The sister association of the YMCA, the
Young Women’s Christian Association (YWCA) was begun in Britain in 1855, came
to China in 1890 and set up a base in Shanghai in 1908. Like the YMCA their
focus was on education and they taught English and Chinese literacy, child
welfare, disease prevention, cooking, sewing and classes in Bible study. After
the Communist takeover and except for the duration of the Cultural Revolution (1966-1976), the YWCA was the only foreign
agency allowed to operate within China.
6
Chang’an Temple - ‘The Temple of Tranquility’

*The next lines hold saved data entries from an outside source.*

(** An expression is analyzed without errors exactly when it has a type, and
    then the analyzer returns it. *)
Definition decides (env : Env) (e : Expr) : Prop :=
  ((analyze_expr a e env).2 = [] → typed a env e (analyze_expr a e env).1) ∧
  ∀ ty, typed a env e ty → analyze_expr a e env = (ty, []).

Lemma decides_args env args : env_ok env → Forall (decides env) args → ∀ ts,
  Forall2 (typed a env) args ts ↔
  concat ((map (λ arg, analyze_expr a arg env) args).*2) = [] ∧ (map (λ arg, analyze_expr a arg env) args).*1 = ts.
Proof.
  intros Henv. induction 1 as [|e args [He1 He2] _ IH]; intros ts; cbn [map fmap list_fmap concat].
  - split; [by intros ->%Forall2_nil_inv_l|intros [_ <-]; constructor].
  - rewrite app_nil_iff. split.
    + intros H. apply Forall2_cons_inv_l in H as (ty&ts'&Hty&Hts&->). rewrite (He2 _ Hty). cbn [fst snd].
      apply IH in Hts as [? ->]. done.
    + intros [[H1 H2] <-]. constructor; [by apply He1|by apply IH].
Qed.

Lemma expr_decides env e : env_ok env → decides env e.
Proof.
  intros Henv. induction e as [v|x|x|x k [IH1 IH2]|b f [IH1 IH2]|x fs IH|e1 op e2 [IHl1 IHl2] [IHr1 IHr2]|x args IH] using expr_induction;
    unfold decides; cbn [analyze_expr].
  - split; [intros _; constructor|]. intros ty H. by inversion H.
  - destruct (env !! x) as [ty|] eqn:Hx; split.
    + intros _. by constructor.
    + intros ty' H. inversion H; subst. congruence.
    + done.
    + intros ty' H. inversion H; subst. congruence.
  - split; [intros _; constructor|]. intros ty H. by inversion H.
  - unfold mapping_access_type. destruct (analyze_expr a k env) as [kt errs]. cbn [fst snd] in *. unfold mapping_types. split.
    + destruct (storage a !! x) as [sty|] eqn:Hx; [|by intros [_ ?]%app_nil_iff]. destruct sty; try (by intros [_ ?]%app_nil_iff).
      cbn [fst snd]. intros [-> [_ Hd%err_if_nil]%app_nil_iff]%app_nil_iff. specialize (IH1 eq_refl).
      pose proof (Hstorage _ _ Hx) as [Hk Hv]. apply differ_false in Hd as <-; [|by eapply resolved_known|].
      * by eapply T_Mapping.
      * by eapply resolved_known, typed_resolved.
    + intros ty H. inversion H as [| | |x' k' kt' vt' Hst Hkt| | | |]; subst. rewrite Hst. injection (IH2 _ Hkt) as -> ->. cbn [app].
      pose proof (Hstorage _ _ Hst) as [Hk Hv]. rewrite (proj2 (err_if_nil _ _)); [done|].
      by apply differ_false; [by eapply resolved_known..|].
  - destruct (analyze_expr a b env) as [bt errs]. cbn [fst snd] in *. split.
    + destruct bt; try (by intros [_ ?]%app_nil_iff).
      * destruct (structs a !! name) as [fs|] eqn:Hs.
        -- destruct (fs !! f) as [ty|] eqn:Hf; [|by intros [_ ?]%app_nil_iff]. cbn [fst snd]. intros ->. by eapply T_Field; [by apply IH1|..].
        -- cbn [fst snd]. intros ->. specialize (IH1 eq_refl). apply typed_resolved in IH1; [|done]. simpl in IH1. rewrite Hs in IH1. by destruct IH1.
      * cbn [fst snd]. intros ->. specialize (IH1 eq_refl). by apply typed_resolved in IH1.
    + intros ty H. inversion H as [| | | |b' f' s fs ty' Hb Hs Hf| | |]; subst. injection (IH2 _ Hb) as -> ->. by rewrite Hs, Hf.
  - destruct (structs a !! x) as [sfs|] eqn:Hx; cbn [fst snd]; split; try done.
    + intros [H1 [H2 H3]%app_nil_iff]%app_nil_iff. rewrite concat_nil_iff in H1. rewrite missing_nil in H2. rewrite duplicates_nil in H3.
      eapply T_Struct; [exact Hx|by apply H3|done|]. rewrite Forall_forall in IH. rewrite Forall_forall in H1. apply Forall_forall. intros [f v] Hin.
      specialize (H1 _ (list_elem_of_fmap_2 _ _ _ Hin)). destruct (IH _ Hin) as [Hv _]. cbn [fst snd] in *.
      destruct (analyze_expr a v env) as [ty errs]. apply app_nil_iff in H1 as [-> H1]. specialize (Hv eq_refl).
      exists ty. split; [|done]. apply init_nil in H1; [done|]. by eapply resolved_known, typed_resolved.
    + intros ty H. inversion H as [| | | | |x' fs' sfs' Hx' Hnd Hall Hfs| |]; subst. rewrite Hx in Hx'. injection Hx' as <-. f_equal.
      apply app_nil_iff. split; [|apply app_nil_iff; split; [by apply missing_nil|]].
      * apply concat_nil_iff, Forall_fmap, Forall_forall. intros [f v] Hin. rewrite Forall_forall in IH. rewrite Forall_forall in Hfs.
        destruct (Hfs _ Hin) as (ty&Hf&Hty). destruct (IH _ Hin) as [_ Hv]. cbn [fst snd] in *. unfold compose. rewrite (Hv _ Hty).
        apply app_nil_iff. split; [done|]. apply init_nil; [by eapply resolved_known, typed_resolved|done].
      * apply duplicates_nil. split; [done|]. set_solver.
    + intros ty H. inversion H; subst. congruence.
  - destruct (analyze_expr a e1 env) as [lt errs1], (analyze_expr a e2 env) as [rt errs2]. cbn [fst snd] in *. split.
    + intros [-> [-> H]%app_nil_iff]%app_nil_iff. specialize (IHl1 eq_refl). specialize (IHr1 eq_refl).
      apply binary_nil in H as [-> Hop]; [|by eapply resolved_known, typed_resolved..]. by constructor.
    + intros ty H. inversion H as [| | | | | | |l op' r ty' Hl Hr Hop]; subst. injection (IHl2 _ Hl) as -> ->. injection (IHr2 _ Hr) as -> ->. cbn [app].
      rewrite (proj2 (binary_nil op ty' ty' (resolved_known _ (typed_resolved _ _ _ Henv Hl)) (resolved_known _ (typed_resolved _ _ _ Henv Hl)))); done.
  - pose proof (decides_args env args Henv IH) as Hargs. set (rs := map (λ arg, analyze_expr a arg env) args) in *. split.
    + destruct (functions a !! x) as [[ps rt]|] eqn:Hx; [|by intros [_ ?]%app_nil_iff]. cbn [fst snd]. intros [H1 H2]%app_nil_iff.
      destruct (Hargs rs.*1) as [_ Hts]. specialize (Hts (conj H1 eq_refl)). eapply T_Call; [exact Hx|].
      apply args_nil in H2 as <-; [done|..].
      * destruct (Hfunctions _ _ _ Hx) as [Hps _]. eapply Forall_impl; [exact Hps|]. apply resolved_known.
      * clear -Hts Henv Hstorage Hstructs Hfunctions. induction Hts; constructor; [by eapply resolved_known, typed_resolved|done].
      * unfold rs. by rewrite length_fmap, length_map.
    + intros ty H. inversion H as [| | | | | |x' args' ps rt Hfn Hts|]; subst. rewrite Hfn. apply Hargs in Hts as [-> Hps]. cbn [app].
      destruct (Hfunctions _ _ _ Hfn) as [Hk _]. f_equal. apply args_nil; [..|done].
      * eapply Forall_impl; [exact Hk|]. apply resolved_known.
      * rewrite Hps. eapply Forall_impl; [exact Hk|]. apply resolved_known.
      * unfold rs. by rewrite length_fmap, length_map.
Qed.

(** The same for statements; the bindings stay resolved. *)
Hypothesis Hret : resolved a (current_func_ret a).

Definition decides_by {A} (run : A → Env → Env * list SemMsg) (rule : Env → A → Env → Prop) (s : A) : Prop := ∀ env, env_ok env →
  ((run s env).2 = [] → rule env s (run s env).1 ∧ env_ok (run s env).1) ∧ ∀ env', rule env s env' → run s env = (env', []).

Notation stmt_decides := (decides_by (analyze_stmt a) (checks a)).
Notation block_decides := (decides_by (analyze_block (analyze_stmt a)) (checks_all a)).

Lemma block_decides_all ss : Forall stmt_decides ss → block_decides ss.
Proof.
  induction 1 as [|s ss Hs _ IH]; intros env Henv; cbn [analyze_block].
  - split; [intros _; split; [constructor|done]|]. intros env' H. by inversion H.
  - destruct (Hs env Henv) as [H1 H2]. destruct (analyze_stmt a s env) as [env1 errs] eqn:E. cbn [fst snd] in *. split.
    + destruct (analyze_block (analyze_stmt a) ss env1) as [env2 errs'] eqn:E2. cbn [fst snd]. intros [-> ->]%app_nil_iff.
      destruct (H1 eq_refl) as [Hc Hok]. destruct (IH env1 Hok) as [H3 _]. rewrite E2 in H3. destruct (H3 eq_refl) as [Hcs Hok2].
      split; [by eapply C_Cons|done].
    + intros env' H. inversion H as [|env0 s' ss' env3 env4 Hc Hcs]; subst. injection (H2 _ Hc) as -> ->.
      destruct (H1 eq_refl) as [_ Hok]. by rewrite (proj2 (IH env3 Hok) _ Hcs).
Qed.

Lemma condition_nil ty ctx : check_condition_type ty ctx = [] ↔ testable ty.
Proof. apply err_if_nil. Qed.

(** Reading off the type of an expression. *)
Ltac read e env Henv H1 H2 :=
  destruct (expr_decides env e Henv) as [H1 H2]; let E := fresh "E" in destruct (analyze_expr a e env) as [? ?] eqn:E; cbn [fst snd] in *.

Lemma access_decides env x k : env_ok env →
  ((mapping_access_type a x (analyze_expr a k env)).2 = [] → ∃ kt, storage a !! x = Some (TyMap kt (mapping_access_type a x (analyze_expr a k env)).1) ∧ typed a env k kt) ∧
  ∀ kt vt, storage a !! x = Some (TyMap kt vt) → typed a env k kt → mapping_access_type a x (analyze_expr a k env) = (vt, []).
Proof.
  intros Henv. destruct (expr_decides env (EMappingRead x k) Henv) as [H1 H2]. cbn [analyze_expr] in *. split.
  - intros H. specialize (H1 H). inversion H1; subst. eauto.
  - intros kt vt Hx Hk. apply H2. by eapply T_Mapping.
Qed.

Lemma if_decides c t e env : Forall stmt_decides t → Forall stmt_decides (default [] e) → env_ok env →
  ((analyze_stmt a (SIf c t e) env).2 = [] → checks a env (SIf c t e) (analyze_stmt a (SIf c t e) env).1 ∧ env_ok (analyze_stmt a (SIf c t e) env).1) ∧
  ∀ env', checks a env (SIf c t e) env' → analyze_stmt a (SIf c t e) env = (env', []).
Proof.
  intros IHt IHe Henv. cbn [analyze_stmt]. read c env Henv H1 H2.
  destruct (block_decides_all t IHt env Henv) as [H3 H4]. destruct (analyze_block (analyze_stmt a) t env) as [env1 errs1]. cbn [fst snd] in *.
  assert (match e with Some eb => analyze_block (analyze_stmt a) eb env1 | None => (env1, []) end =
    analyze_block (analyze_stmt a) (default [] e) env1) as -> by (by destruct e).
  split.
  - pose proof (block_decides_all _ IHe env1) as H5. destruct (analyze_block (analyze_stmt a) (default [] e) env1) as [env2 errs2]. cbn [fst snd].
    intros [-> [Hc%condition_nil [-> ->]%app_nil_iff]%app_nil_iff]%app_nil_iff. destruct (H3 eq_refl) as [Ht Hok].
    destruct (H5 Hok) as [H6 _]. destruct (H6 eq_refl) as [He Hok2]. split; [|done]. by eapply C_If; [by apply H1|..].
  - intros env' H. inversion H as [| | | | |env0 c' t' e' ty env3 env4 Hty Htest Ht He| | | | | |]; subst.
    injection (H2 _ Hty) as -> ->. injection (H4 _ Ht) as -> ->. destruct (H3 eq_refl) as [_ Hok].
    rewrite (proj2 (block_decides_all _ IHe env3 Hok) _ He). by rewrite (proj2 (condition_nil _ _) Htest).
Qed.

Lemma while_decides c b env : Forall stmt_decides b → env_ok env →
  ((analyze_stmt a (SWhile c b) env).2 = [] → checks a env (SWhile c b) (analyze_stmt a (SWhile c b) env).1 ∧ env_ok (analyze_stmt a (SWhile c b) env).1) ∧
  ∀ env', checks a env (SWhile c b) env' → analyze_stmt a (SWhile c b) env = (env', []).
Proof.
  intros IHb Henv. cbn [analyze_stmt]. read c env Henv H1 H2.
  destruct (block_decides_all b IHb env Henv) as [H3 H4]. destruct (analyze_block (analyze_stmt a) b env) as [env1 errs1]. cbn [fst snd] in *. split.
  - intros [-> [Hc%condition_nil ->]%app_nil_iff]%app_nil_iff. destruct (H3 eq_refl) as [Hb Hok]. split; [|done]. by eapply C_While; [by apply H1|..].
  - intros env' H. inversion H as [| | | | | |env0 c' b' ty env3 Hty Htest Hb| | | | |]; subst.
    injection (H2 _ Hty) as -> ->. injection (H4 _ Hb) as -> ->. by rewrite (proj2 (condition_nil _ _) Htest).
Qed.

Lemma for_decides x e1 e2 b env : Forall stmt_decides b → env_ok env →
  ((analyze_stmt a (SFor x e1 e2 b) env).2 = [] → checks a env (SFor x e1 e2 b) env ∧ env_ok env) ∧
  ∀ env', checks a env (SFor x e1 e2 b) env' → analyze_stmt a (SFor x e1 e2 b) env = (env', []).
Proof.
  intros IHb Henv. cbn [analyze_stmt]. read e1 env Henv H1 H2. read e2 env Henv H3 H4.
  assert (env_ok (<[x := TyU64]> env)) as Hok by (intros y ty [[<- <-]|[_ Hy]]%lookup_insert_Some; [done|by eapply Henv]).
  destruct (block_decides_all b IHb _ Hok) as [H5 H6]. destruct (analyze_block (analyze_stmt a) b (<[x := TyU64]> env)) as [env1 errs1]. cbn [fst snd] in *. split.
  - intros [-> [-> ->]%app_nil_iff]%app_nil_iff. destruct (H5 eq_refl) as [Hb _]. split; [|done]. by eapply C_For; [by apply H1|by apply H3|].
  - intros env' H. inversion H as [| | | | | | |env0 x' e1' e2' b' t1 t2 env3 Ht1 Ht2 Hb| | | |]; subst.
    injection (H2 _ Ht1) as -> ->. injection (H4 _ Ht2) as -> ->. by injection (H6 _ Hb) as -> ->.
Qed.

Lemma return_decides e env : env_ok env →
  ((analyze_stmt a (SReturn e) env).2 = [] → checks a env (SReturn e) (analyze_stmt a (SReturn e) env).1 ∧ env_ok (analyze_stmt a (SReturn e) env).1) ∧
  ∀ env', checks a env (SReturn e) env' → analyze_stmt a (SReturn e) env = (env', []).
Proof.
  intros Henv. cbn [analyze_stmt]. destruct e as [e|].
  - read e env Henv H1 H2. split.
    + intros [-> H%err_if_nil]%app_nil_iff. specialize (H1 eq_refl). apply differ_false in H as ->;
        [|by eapply resolved_known, typed_resolved|by eapply resolved_known]. split; [by constructor|done].
    + intros env' H. inversion H as [| | | | | | | |env0 e' Hty| | |]; subst. injection (H2 _ Hty) as -> ->.
      cbn [app]. f_equal. apply err_if_nil. unfold differ. by rewrite bool_decide_true.
  - cbn [fst snd app]. split.
    + intros H%err_if_nil. apply differ_false in H; [|done|by eapply resolved_known]. split; [by constructor|done].
    + intros env' H. inversion H as [| | | | | | | |env0 e' Hty| | |]; subst. f_equal. apply err_if_nil. unfold differ. by rewrite Hty.
Qed.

Bubbling Well Road was so named because
of a mystical spring it led to, rumoured to have healing powers. The spring has
long since vanished but the temple that was established near it and looked
after its pilgrims, still stands and is the oldest religious building in
Shanghai.
Located about a mile west from the
Shanghai Racecourse, the Chang’an Temple was first constructed in 247 AD. Like
many Chinese temples it was rebuilt and renovated many times during its
existence, including being relocated from its original site near Soochow Creek
during the Song Dynasty in 1216 AD.
Major repairs were carried out in 1851 under the Manchu rule; it was converted
into a plastics factory under the Communists in 1953; restored as a temple in
1983 and again renovated in 1998. Between 2004 and 2007, two large extensions
were built on either side of the main gate, this work being funded by an
international bequest from Buddhist communities around the world.
The building has four halls: the Hall of Heavenly Kings, the Hall of the Three Saints, the Hall of Virtuous Works and the Abbot’s Chambers. In each stage of its
construction, this basic format has been preserved. Among the Temple’s
treasures are a copper bell dating from the Ming
Dynasty, an ancient statue of Kwan-yin carved from camphor wood and the
world’s largest seated figure of the Buddha carved entirely from jade.